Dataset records
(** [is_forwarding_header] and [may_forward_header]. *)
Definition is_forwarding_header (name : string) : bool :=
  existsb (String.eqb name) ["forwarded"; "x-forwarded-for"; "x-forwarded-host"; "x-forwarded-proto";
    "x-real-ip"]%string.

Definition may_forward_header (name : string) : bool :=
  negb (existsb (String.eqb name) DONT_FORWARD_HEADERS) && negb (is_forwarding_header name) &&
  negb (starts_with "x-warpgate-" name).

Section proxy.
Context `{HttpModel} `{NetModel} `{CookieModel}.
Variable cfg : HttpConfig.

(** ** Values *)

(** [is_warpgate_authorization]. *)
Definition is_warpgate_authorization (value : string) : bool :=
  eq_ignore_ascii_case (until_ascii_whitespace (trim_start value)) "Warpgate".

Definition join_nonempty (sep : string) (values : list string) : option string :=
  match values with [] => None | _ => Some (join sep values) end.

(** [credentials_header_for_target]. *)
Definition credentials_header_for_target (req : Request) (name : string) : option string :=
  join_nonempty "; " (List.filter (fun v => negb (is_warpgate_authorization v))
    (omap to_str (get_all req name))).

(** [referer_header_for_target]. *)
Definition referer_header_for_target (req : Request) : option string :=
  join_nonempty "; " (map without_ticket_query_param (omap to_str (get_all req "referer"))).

...

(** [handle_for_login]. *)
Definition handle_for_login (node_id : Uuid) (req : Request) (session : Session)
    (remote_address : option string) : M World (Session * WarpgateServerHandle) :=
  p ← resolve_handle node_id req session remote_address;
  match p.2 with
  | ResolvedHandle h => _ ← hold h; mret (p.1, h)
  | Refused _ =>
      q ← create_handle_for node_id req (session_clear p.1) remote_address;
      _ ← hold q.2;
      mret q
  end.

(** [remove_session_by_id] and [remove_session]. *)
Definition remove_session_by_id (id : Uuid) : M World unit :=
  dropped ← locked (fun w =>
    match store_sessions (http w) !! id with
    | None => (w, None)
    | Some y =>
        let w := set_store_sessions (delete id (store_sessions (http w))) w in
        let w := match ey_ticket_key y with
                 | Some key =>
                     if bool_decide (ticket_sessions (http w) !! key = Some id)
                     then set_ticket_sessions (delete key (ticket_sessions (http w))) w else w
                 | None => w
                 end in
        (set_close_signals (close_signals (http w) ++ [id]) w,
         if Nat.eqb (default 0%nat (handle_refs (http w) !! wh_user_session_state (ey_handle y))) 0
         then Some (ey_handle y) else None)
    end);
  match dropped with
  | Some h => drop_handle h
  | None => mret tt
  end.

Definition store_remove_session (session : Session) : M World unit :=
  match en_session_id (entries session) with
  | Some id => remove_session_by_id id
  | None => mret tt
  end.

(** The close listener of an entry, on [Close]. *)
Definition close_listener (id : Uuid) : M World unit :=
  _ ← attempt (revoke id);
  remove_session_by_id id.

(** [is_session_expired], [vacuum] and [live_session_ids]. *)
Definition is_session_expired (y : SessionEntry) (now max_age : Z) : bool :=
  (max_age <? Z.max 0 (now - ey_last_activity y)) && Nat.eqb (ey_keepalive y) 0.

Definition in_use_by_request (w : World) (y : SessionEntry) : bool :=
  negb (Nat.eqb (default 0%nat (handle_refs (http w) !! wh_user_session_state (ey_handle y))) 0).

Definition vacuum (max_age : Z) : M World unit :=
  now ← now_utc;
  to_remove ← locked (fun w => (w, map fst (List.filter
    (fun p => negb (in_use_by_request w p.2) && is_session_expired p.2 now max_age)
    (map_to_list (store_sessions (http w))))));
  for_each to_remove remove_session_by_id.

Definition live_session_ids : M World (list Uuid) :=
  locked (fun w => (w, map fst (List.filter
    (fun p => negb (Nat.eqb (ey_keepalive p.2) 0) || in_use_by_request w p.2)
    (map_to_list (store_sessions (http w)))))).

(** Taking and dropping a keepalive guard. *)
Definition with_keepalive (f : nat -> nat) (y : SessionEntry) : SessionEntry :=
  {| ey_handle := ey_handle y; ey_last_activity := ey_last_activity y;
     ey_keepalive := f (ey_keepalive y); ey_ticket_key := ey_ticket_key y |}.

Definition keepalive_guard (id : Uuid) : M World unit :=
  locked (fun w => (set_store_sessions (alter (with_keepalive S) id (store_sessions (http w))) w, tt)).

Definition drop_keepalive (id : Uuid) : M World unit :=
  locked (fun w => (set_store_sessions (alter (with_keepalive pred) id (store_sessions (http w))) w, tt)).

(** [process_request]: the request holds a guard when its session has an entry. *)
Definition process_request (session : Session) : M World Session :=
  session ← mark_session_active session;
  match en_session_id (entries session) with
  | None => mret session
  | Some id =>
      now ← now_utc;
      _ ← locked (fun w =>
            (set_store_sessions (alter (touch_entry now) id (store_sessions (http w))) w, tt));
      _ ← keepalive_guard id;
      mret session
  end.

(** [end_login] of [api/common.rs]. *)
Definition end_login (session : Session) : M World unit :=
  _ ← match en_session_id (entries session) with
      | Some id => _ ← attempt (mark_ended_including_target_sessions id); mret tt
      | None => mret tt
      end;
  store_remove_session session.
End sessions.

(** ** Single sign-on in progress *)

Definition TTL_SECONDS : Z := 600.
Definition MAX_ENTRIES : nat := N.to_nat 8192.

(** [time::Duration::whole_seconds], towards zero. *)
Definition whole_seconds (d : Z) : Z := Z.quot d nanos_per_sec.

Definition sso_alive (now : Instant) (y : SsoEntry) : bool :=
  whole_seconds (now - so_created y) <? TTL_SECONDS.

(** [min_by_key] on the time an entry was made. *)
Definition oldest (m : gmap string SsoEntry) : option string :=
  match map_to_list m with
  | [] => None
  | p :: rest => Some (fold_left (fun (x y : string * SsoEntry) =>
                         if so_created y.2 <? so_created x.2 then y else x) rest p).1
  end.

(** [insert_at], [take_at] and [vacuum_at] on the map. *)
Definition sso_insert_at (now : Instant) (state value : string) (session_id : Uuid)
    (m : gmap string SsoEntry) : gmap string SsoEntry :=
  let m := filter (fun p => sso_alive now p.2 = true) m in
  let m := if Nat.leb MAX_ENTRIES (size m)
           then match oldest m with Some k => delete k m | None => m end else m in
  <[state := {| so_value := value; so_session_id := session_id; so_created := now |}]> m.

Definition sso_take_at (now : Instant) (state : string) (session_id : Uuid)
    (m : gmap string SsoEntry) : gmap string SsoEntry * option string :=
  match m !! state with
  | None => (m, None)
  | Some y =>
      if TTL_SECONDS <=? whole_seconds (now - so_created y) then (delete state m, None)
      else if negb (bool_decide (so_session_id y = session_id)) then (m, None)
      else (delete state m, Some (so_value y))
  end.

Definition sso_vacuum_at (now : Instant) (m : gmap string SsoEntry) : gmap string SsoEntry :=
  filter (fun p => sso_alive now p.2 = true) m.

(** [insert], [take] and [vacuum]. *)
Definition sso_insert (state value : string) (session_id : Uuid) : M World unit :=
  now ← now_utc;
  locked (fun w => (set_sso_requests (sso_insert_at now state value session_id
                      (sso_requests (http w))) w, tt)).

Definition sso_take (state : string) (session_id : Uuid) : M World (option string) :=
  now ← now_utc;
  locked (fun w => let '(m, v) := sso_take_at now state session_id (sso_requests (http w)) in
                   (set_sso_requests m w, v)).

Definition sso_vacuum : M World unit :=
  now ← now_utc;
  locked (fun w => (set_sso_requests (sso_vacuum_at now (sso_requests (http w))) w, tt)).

• _Work task_
Your answer must be the lines above from the one containing "(m : gmap string SsoEntry) : gmap string SsoEntry *" to the one containing "locked (fun w => (set_sso_requests (sso_vacuum_at", both included, restated word for word.

• _Task answer_
    (m : gmap string SsoEntry) : gmap string SsoEntry * option string :=
  match m !! state with
  | None => (m, None)
  | Some y =>
      if TTL_SECONDS <=? whole_seconds (now - so_created y) then (delete state m, None)
      else if negb (bool_decide (so_session_id y = session_id)) then (m, None)
      else (delete state m, Some (so_value y))
  end.

Definition sso_vacuum_at (now : Instant) (m : gmap string SsoEntry) : gmap string SsoEntry :=
  filter (fun p => sso_alive now p.2 = true) m.

(** [insert], [take] and [vacuum]. *)
Definition sso_insert (state value : string) (session_id : Uuid) : M World unit :=
  now ← now_utc;
  locked (fun w => (set_sso_requests (sso_insert_at now state value session_id
                      (sso_requests (http w))) w, tt)).

Definition sso_take (state : string) (session_id : Uuid) : M World (option string) :=
  now ← now_utc;
  locked (fun w => let '(m, v) := sso_take_at now state session_id (sso_requests (http w)) in
                   (set_sso_requests m w, v)).

Definition sso_vacuum : M World unit :=
  now ← now_utc;
  locked (fun w => (set_sso_requests (sso_vacuum_at now (sso_requests (http w))) w, tt)).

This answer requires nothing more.